■ THE TASK ■
Go through the entries below, tally each line that has the word "IndexedPosition", and give only the total.

┌──

(* ===== verification/Ledger.v ===== *)
(** * The ledger machine: what the handlers do to the books

    [weighWallet], [weighCustody], ... are the abstract transitions of the two
    reward ledgers, without widths, alerts or exceptions.  Each handler that
    returns is shown to perform exactly its transition, and every transition
    keeps [LedgerOk]: double entry in the core book and in every LP book, and
    the lifetime totals tied to the vault's credits and payouts. *)
From S2P Require Import Prelude JsMap Types MoveDomains Accounting RewardBook Replay Group.
From S2P Require Import WalletHandlers LpHandlers PoolHandlers ConfigHandlers.

(** ** The ledger invariant *)

(** Every [Map] of a projection has distinct keys. *)
Definition MapsWf (p : Proj.ProtocolProjection) : Prop :=
  jsWf p.(Proj.positions) /\ jsWf p.(Proj.lpEpochs)
  /\ jsWf p.(Proj.protocolExcludedStores) /\ jsWf p.(Proj.registeredWallets)
  /\ jsWf p.(Proj.rewardVaultToEpoch) /\ jsWf p.(Proj.stateIdToEpoch) /\ jsWf p.(Proj.seenEventIds).

(** Epochs are stored under their identifiers, positions under their owners. *)
Definition EpochKeyed (entry : Z * LpEpoch.IndexedLpEpoch) : Prop := entry.2.(LpEpoch.epoch) = entry.1.
Definition WalletKeyed (entry : Address * Wallet.IndexedPosition) : Prop := entry.2.(Wallet.account) = entry.1.
Definition LpKeyed (entry : Address * LpPos.IndexedLpPosition) : Prop := entry.2.(LpPos.owner) = entry.1.

Definition KeysOk (p : Proj.ProtocolProjection) : Prop :=
  Forall EpochKeyed p.(Proj.lpEpochs) /\ Forall WalletKeyed p.(Proj.positions).

(** An LP epoch keeps its own book, and its positions map is well formed. *)
Definition LpMapOk (positions : JsMap Address LpPos.IndexedLpPosition) : Prop :=
  jsWf positions /\ Forall LpKeyed positions.
Definition EpochOk (e : LpEpoch.IndexedLpEpoch) : Prop := LpMapOk e.(LpEpoch.positions) /\ Balanced e.

(** The vault's flows: credits are the fees collected, payouts are what wallets
    materialized and custody routed, each equal to its holders' claims. *)
Definition FlowsOk (p : Proj.ProtocolProjection) : Prop :=
  p.(Proj.rewardVaultCredits) = p.(Proj.lifetimeSwapFees)
  /\ p.(Proj.rewardVaultPayouts) = p.(Proj.lifetimeMaterialized) + p.(Proj.lifetimeCustodyRouted)
  /\ p.(Proj.lifetimeCustodyRouted) = p.(Proj.custody).(Custody.claimed)
  /\ p.(Proj.custody).(Custody.lifetimeRouted) = p.(Proj.custody).(Custody.claimed)
  /\ Forall (fun w => w.(Wallet.lifetimeMaterialized) = w.(Wallet.claimed)) (jsValues p.(Proj.positions)).

Definition LedgerOk (p : Proj.ProtocolProjection) : Prop :=
  MapsWf p /\ Balanced p /\ FlowsOk p
  /\ Forall EpochOk (jsValues p.(Proj.lpEpochs)) /\ KeysOk p.

(** ** The transitions *)

(** Signed reweighing of a wallet at the current index: the correction moves
    against the weight, so that nothing pending changes. *)
Definition reweighed (delta index : Z) (w : Wallet.IndexedPosition) : Wallet.IndexedPosition :=
  w <| Wallet.rawTrfl := w.(Wallet.rawTrfl) + delta |>
    <| Wallet.correction := w.(Wallet.correction) - delta * index |>.

Definition weighWallet (account : Address) (delta : Z) (p : Proj.ProtocolProjection) : Proj.ProtocolProjection :=
  p <| Proj.positions := jsSet account
         (reweighed delta p.(Proj.currentIndex) (positionOrEmpty account p.(Proj.positions))) p.(Proj.positions) |>
    <| Proj.eligibleSupply := p.(Proj.eligibleSupply) + delta |>
    <| Proj.aggregateCorrection := p.(Proj.aggregateCorrection) - delta * p.(Proj.currentIndex) |>.

Definition depositUsd (account : Address) (delta : Z) (p : Proj.ProtocolProjection) : Proj.ProtocolProjection :=
  let current := positionOrEmpty account p.(Proj.positions) in
  p <| Proj.positions := jsSet account
         (current <| Wallet.rawTusd := current.(Wallet.rawTusd) + delta |>) p.(Proj.positions) |>.

Definition adjusted (account : Address) (asset : Asset) (delta : Z) : Proj.ProtocolProjection -> Proj.ProtocolProjection :=
  match asset with tRFL => weighWallet account delta | tUSD => depositUsd account delta end.

(** Claiming [amount] of a wallet's pending reward from the core vault. *)
Definition settleWallet (account : Address) (amount : Z) (p : Proj.ProtocolProjection) : Proj.ProtocolProjection :=
  let current := positionOrEmpty account p.(Proj.positions) in
  p <| Proj.positions := jsSet account
         (current <| Wallet.claimed := current.(Wallet.claimed) + amount |>
                  <| Wallet.lifetimeMaterialized := current.(Wallet.lifetimeMaterialized) + amount |>)
         p.(Proj.positions) |>
    <| Proj.rewardVaultPayouts := p.(Proj.rewardVaultPayouts) + amount |>
    <| Proj.lifetimeMaterialized := p.(Proj.lifetimeMaterialized) + amount |>.

Definition weighCustody (delta : Z) (p : Proj.ProtocolProjection) : Proj.ProtocolProjection :=
  let custody := p.(Proj.custody) in
  p <| Proj.custody := custody <| Custody.shares := custody.(Custody.shares) + delta |>
                               <| Custody.correction := custody.(Custody.correction) - delta * p.(Proj.currentIndex) |> |>
    <| Proj.eligibleSupply := p.(Proj.eligibleSupply) + delta |>
    <| Proj.aggregateCorrection := p.(Proj.aggregateCorrection) - delta * p.(Proj.currentIndex) |>.

(** An LP owner's weight changes by [delta] in one epoch. *)
Definition weighLp (owner : Address) (delta : Z) (e : LpEpoch.IndexedLpEpoch) : LpEpoch.IndexedLpEpoch :=
  let current := lpPositionOrEmpty owner e.(LpEpoch.positions) in
  e <| LpEpoch.totalShares := e.(LpEpoch.totalShares) + delta |>
    <| LpEpoch.aggregateCorrection := e.(LpEpoch.aggregateCorrection) - delta * e.(LpEpoch.index) |>
    <| LpEpoch.positions := jsSet owner
         (current <| LpPos.shares := current.(LpPos.shares) + delta |>
                  <| LpPos.correction := current.(LpPos.correction) - delta * e.(LpEpoch.index) |>)
         (jsCopy e.(LpEpoch.positions)) |>.

(** ** The handlers perform the transitions *)

(** A correction that moves up or down by one magnitude. *)
Lemma addOrSubtract_value (up : bool) value amount l1 l2 x :
  (if up then checkedMoveSignedU256AddUnsigned value amount l1
   else checkedMoveSignedU256SubtractUnsigned value amount l2) = Returns x ->
  x = value + (if up then amount else - amount).
Proof. destruct up; intros; checked_inv; lia. Qed.

Lemma subtractOrAdd_value (down : bool) value amount l1 l2 x :
  (if down then checkedMoveSignedU256SubtractUnsigned value amount l1
   else checkedMoveSignedU256AddUnsigned value amount l2) = Returns x ->
  x = value - (if down then amount else - amount).
Proof. destruct down; intros; checked_inv; lia. Qed.

(** Symbolic execution through the program's own case splits. *)
Ltac replay_cases :=
  repeat first
    [ replay_step
    | match goal with
      | H : (match ?x with _ => _ end) _ = (Returns _, _) |- _ => destruct x eqn:?
      end ].

(** [replay_inv], the boolean tests as propositions, the checked results as values. *)
Ltac handler_inv :=
  replay_inv; bools; cbn in *; checked_inv;
  repeat match goal with
  | H : (if ?up then checkedMoveSignedU256AddUnsigned _ _ _ else _) = Returns _ |- _ =>
      apply addOrSubtract_value in H; subst
  | H : (if ?up then checkedMoveSignedU256SubtractUnsigned _ _ _ else _) = Returns _ |- _ =>
      apply subtractOrAdd_value in H; subst
  end.

Lemma adjustWalletAsset_returns account asset delta b u c c' :
  adjustWalletAsset account asset delta b c = (Returns u, c') ->
  c' = c <| Ctx.next := adjusted account asset delta c.(Ctx.next) |>
  /\ 0 <= match asset with
          | tRFL => (positionOrEmpty account c.(Ctx.next).(Proj.positions)).(Wallet.rawTrfl)
          | tUSD => (positionOrEmpty account c.(Ctx.next).(Proj.positions)).(Wallet.rawTusd)
          end + delta.
Proof.
  unfold adjustWalletAsset. intros H. destruct asset; handler_inv; (split; [|lia]); [|done].
  unfold adjusted, weighWallet, reweighed.
  cbn. destruct (bool_decide (delta < 0)); by rewrite ?Z.mul_opp_l, ?Z.add_opp_r.
Qed.

Lemma requireEpoch_returns b i found c c' :
  requireEpoch b i c = (Returns found, c') ->
  found = jsGet i c.(Ctx.next).(Proj.lpEpochs) /\ c'.(Ctx.next) = c.(Ctx.next)
  /\ c'.(Ctx.pendingCoreFees) = c.(Ctx.pendingCoreFees).
Proof.
  unfold requireEpoch. intros H. replay_step. replay_step.
  destruct (jsGet i _) eqn:E; handler_inv; done.
Qed.

(** ** Sums over positions *)

Lemma sumZ_setPosition (f : Wallet.IndexedPosition -> Z) a w m :
  f (positionOrEmpty a jsEmpty) = 0 ->
  sumZ (map f (jsValues (jsSet a w m))) = sumZ (map f (jsValues m)) - f (positionOrEmpty a m) + f w.
Proof. intros H0. rewrite sumZ_jsSet. unfold positionOrEmpty in *. cbn in H0. destruct (jsGet a m); cbn; lia. Qed.

Lemma sumZ_setLpPosition (f : LpPos.IndexedLpPosition -> Z) a w m :
  f (lpPositionOrEmpty a jsEmpty) = 0 ->
  sumZ (map f (jsValues (jsSet a w m))) = sumZ (map f (jsValues m)) - f (lpPositionOrEmpty a m) + f w.
Proof. intros H0. rewrite sumZ_jsSet. unfold lpPositionOrEmpty in *. cbn in H0. destruct (jsGet a m); cbn; lia. Qed.

(** A per-wallet fact that holds of the empty position holds of what a key reads. *)
Lemma positionOrEmpty_Forall (P : Wallet.IndexedPosition -> Prop) a m :
  Forall P (jsValues m) -> P (positionOrEmpty a jsEmpty) -> P (positionOrEmpty a m).
Proof.
  intros Hm He. unfold positionOrEmpty. destruct (jsGet a m) eqn:E; [|done]. by eapply jsGet_Forall.
Qed.

(** ** The transitions keep the ledger *)

(** Writing a wallet whose counters agree keeps everything but the core totals. *)
Lemma flows_setPosition p a w :
  FlowsOk p -> w.(Wallet.lifetimeMaterialized) = w.(Wallet.claimed) ->
  Forall (fun w => w.(Wallet.lifetimeMaterialized) = w.(Wallet.claimed))
    (jsValues (jsSet a w p.(Proj.positions))).
Proof. intros (_ & _ & _ & _ & Hw) Hc. by apply jsValues_set_Forall. Qed.

Lemma flows_position p a :
  FlowsOk p ->
  (positionOrEmpty a p.(Proj.positions)).(Wallet.lifetimeMaterialized)
  = (positionOrEmpty a p.(Proj.positions)).(Wallet.claimed).
Proof. intros (_ & _ & _ & _ & Hw). by apply (positionOrEmpty_Forall
  (fun w => w.(Wallet.lifetimeMaterialized) = w.(Wallet.claimed)) a p.(Proj.positions)). Qed.

(** What a map holds under a key is keyed by it, and so is a fresh position. *)
Lemma keyed_get {K V} `{EqDecision K} (P : K * V -> Prop) k v (m : JsMap K V) :
  Forall P m -> jsGet k m = Some v -> P (k, v).
Proof. intros H Hg%jsGet_elem%list_elem_of_In. rewrite Forall_forall in H. by apply H. Qed.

└──

■ RESULT BELOW ■
4